__WORK TO BE COMPLETED__
What is needed is an exact copy of the line that contains "Record inode_block (S0" and of all later lines to the end of the records below, with no other lines.

Start of PROVIDED DATA

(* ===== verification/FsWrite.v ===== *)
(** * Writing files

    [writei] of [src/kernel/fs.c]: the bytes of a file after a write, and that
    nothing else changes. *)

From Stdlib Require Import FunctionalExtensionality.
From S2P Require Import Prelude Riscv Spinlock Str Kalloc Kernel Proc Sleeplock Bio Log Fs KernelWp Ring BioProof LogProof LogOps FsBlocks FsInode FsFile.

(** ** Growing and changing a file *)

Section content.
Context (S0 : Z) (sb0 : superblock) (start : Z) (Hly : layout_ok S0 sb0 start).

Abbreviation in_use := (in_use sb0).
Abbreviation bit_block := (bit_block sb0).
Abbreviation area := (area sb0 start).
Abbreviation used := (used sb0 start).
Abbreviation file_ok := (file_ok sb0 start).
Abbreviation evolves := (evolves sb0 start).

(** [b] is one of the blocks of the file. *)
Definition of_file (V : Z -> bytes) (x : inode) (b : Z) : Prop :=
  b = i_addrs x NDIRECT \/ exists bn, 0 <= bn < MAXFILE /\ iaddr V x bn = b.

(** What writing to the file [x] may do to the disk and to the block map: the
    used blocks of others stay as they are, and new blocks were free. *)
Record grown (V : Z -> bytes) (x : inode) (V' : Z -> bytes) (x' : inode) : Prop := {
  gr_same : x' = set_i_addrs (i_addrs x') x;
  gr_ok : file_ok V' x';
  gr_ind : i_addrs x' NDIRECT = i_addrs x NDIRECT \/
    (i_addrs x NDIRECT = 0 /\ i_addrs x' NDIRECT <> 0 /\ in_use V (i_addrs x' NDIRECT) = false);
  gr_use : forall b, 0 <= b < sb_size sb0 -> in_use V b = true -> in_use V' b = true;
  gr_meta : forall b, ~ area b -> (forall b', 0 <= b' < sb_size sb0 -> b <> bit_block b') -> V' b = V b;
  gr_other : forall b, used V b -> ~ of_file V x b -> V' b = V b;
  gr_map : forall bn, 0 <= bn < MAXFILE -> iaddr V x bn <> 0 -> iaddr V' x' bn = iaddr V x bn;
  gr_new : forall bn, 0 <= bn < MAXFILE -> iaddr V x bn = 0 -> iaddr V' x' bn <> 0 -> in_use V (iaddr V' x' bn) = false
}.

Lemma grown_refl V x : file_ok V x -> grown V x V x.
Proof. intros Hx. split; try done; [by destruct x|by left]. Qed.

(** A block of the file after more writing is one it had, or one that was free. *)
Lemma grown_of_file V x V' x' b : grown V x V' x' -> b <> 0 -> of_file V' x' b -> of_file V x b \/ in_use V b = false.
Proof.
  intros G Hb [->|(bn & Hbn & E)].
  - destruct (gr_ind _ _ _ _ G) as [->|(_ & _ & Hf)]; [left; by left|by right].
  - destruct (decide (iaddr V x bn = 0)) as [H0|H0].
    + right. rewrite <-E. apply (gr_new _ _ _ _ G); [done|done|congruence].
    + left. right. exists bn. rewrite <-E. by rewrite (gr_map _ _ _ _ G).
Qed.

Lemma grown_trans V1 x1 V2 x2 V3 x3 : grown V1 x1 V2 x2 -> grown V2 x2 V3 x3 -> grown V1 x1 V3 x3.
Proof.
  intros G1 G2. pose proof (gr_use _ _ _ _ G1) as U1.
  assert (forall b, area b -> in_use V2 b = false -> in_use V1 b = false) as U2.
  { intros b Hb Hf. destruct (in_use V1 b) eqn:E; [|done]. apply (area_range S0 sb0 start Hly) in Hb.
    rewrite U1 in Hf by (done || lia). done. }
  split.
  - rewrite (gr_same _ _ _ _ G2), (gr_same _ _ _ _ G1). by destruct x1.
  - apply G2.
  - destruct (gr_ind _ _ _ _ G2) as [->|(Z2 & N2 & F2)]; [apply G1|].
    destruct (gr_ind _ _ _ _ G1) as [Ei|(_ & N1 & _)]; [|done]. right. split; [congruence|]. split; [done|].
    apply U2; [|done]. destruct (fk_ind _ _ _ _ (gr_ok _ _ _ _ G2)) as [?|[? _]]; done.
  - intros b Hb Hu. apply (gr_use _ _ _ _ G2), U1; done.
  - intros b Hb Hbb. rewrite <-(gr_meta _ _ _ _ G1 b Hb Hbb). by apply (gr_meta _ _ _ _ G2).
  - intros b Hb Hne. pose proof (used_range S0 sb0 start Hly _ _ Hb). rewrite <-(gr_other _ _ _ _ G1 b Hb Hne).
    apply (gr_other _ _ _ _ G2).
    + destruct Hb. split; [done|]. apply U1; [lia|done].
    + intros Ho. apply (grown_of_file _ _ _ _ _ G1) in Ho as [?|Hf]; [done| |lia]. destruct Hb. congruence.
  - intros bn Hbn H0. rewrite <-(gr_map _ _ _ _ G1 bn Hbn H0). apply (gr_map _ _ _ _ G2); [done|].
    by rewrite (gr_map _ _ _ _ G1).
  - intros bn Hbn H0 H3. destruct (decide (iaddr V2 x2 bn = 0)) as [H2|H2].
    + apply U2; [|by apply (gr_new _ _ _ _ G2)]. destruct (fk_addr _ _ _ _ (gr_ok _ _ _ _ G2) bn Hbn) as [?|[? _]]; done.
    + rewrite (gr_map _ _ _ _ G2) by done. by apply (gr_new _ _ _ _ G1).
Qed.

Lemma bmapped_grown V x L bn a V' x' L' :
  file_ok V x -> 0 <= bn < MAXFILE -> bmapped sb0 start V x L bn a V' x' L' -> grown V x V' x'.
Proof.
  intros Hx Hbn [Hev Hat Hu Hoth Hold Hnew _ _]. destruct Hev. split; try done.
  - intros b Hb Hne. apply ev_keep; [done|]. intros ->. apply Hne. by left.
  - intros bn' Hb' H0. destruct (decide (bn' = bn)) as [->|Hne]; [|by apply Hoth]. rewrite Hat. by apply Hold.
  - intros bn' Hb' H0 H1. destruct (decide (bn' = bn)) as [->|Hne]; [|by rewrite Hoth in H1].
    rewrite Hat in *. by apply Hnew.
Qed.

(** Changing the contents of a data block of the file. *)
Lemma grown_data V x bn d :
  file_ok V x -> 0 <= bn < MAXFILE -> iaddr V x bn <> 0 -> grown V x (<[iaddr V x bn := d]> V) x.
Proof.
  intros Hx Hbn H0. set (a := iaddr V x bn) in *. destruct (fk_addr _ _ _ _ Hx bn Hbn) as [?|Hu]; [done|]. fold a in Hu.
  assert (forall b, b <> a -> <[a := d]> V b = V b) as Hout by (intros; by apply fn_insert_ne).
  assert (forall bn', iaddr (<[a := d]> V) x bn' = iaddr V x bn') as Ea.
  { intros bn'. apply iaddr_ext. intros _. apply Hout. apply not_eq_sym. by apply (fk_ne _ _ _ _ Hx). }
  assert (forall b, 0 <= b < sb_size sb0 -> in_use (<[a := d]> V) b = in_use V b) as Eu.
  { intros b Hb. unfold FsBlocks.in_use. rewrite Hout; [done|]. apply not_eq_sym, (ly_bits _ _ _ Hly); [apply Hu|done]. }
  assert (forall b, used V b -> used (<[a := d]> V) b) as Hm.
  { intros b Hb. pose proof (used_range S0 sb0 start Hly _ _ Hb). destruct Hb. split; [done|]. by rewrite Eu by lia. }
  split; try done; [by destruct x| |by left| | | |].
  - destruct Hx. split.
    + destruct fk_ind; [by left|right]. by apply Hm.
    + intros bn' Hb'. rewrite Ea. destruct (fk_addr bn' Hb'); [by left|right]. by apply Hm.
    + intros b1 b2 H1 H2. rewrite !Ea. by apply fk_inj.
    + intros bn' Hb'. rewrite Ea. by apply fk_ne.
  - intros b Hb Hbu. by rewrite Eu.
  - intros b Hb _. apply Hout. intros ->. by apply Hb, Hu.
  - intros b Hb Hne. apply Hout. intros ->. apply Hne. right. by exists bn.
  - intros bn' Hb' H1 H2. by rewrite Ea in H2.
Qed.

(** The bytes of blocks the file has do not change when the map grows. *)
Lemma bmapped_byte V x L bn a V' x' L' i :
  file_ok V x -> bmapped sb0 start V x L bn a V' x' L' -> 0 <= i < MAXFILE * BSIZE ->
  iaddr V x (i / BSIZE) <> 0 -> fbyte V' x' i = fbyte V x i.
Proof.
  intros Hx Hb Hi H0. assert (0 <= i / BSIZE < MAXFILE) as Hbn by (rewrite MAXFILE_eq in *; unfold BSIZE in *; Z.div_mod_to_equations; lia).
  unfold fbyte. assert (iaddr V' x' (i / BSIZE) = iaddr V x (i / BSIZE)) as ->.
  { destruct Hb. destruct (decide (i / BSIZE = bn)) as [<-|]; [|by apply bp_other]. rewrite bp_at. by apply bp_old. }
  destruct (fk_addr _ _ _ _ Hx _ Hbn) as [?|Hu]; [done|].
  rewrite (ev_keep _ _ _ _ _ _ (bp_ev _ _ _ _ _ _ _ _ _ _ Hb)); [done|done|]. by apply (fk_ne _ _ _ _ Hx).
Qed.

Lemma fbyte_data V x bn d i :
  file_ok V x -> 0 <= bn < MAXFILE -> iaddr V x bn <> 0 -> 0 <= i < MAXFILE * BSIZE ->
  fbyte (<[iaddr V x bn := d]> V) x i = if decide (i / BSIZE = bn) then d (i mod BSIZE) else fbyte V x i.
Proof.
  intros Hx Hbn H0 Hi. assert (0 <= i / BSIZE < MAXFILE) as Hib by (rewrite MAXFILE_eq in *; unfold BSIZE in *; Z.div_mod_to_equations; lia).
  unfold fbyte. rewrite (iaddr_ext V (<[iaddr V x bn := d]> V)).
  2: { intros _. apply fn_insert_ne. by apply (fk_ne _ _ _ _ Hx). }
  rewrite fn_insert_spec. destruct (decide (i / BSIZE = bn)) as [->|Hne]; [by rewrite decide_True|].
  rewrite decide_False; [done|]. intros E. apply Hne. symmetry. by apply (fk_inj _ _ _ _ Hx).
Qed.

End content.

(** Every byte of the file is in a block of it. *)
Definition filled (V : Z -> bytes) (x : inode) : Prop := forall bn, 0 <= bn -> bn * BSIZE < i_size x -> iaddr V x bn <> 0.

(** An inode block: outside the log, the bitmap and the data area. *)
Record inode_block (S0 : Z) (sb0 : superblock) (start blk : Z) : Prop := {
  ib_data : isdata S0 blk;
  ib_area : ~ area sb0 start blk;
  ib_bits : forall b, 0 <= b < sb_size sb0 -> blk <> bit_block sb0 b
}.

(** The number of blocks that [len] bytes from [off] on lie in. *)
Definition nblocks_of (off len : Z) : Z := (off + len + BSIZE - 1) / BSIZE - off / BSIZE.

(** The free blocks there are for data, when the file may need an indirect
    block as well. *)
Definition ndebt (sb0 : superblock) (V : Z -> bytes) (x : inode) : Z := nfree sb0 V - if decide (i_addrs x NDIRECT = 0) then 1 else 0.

End of PROVIDED DATA

__REPLY__
Record inode_block (S0 : Z) (sb0 : superblock) (start blk : Z) : Prop := {
  ib_data : isdata S0 blk;
  ib_area : ~ area sb0 start blk;
  ib_bits : forall b, 0 <= b < sb_size sb0 -> blk <> bit_block sb0 b
}.

(** The number of blocks that [len] bytes from [off] on lie in. *)
Definition nblocks_of (off len : Z) : Z := (off + len + BSIZE - 1) / BSIZE - off / BSIZE.

(** The free blocks there are for data, when the file may need an indirect
    block as well. *)
Definition ndebt (sb0 : superblock) (V : Z -> bytes) (x : inode) : Z := nfree sb0 V - if decide (i_addrs x NDIRECT = 0) then 1 else 0.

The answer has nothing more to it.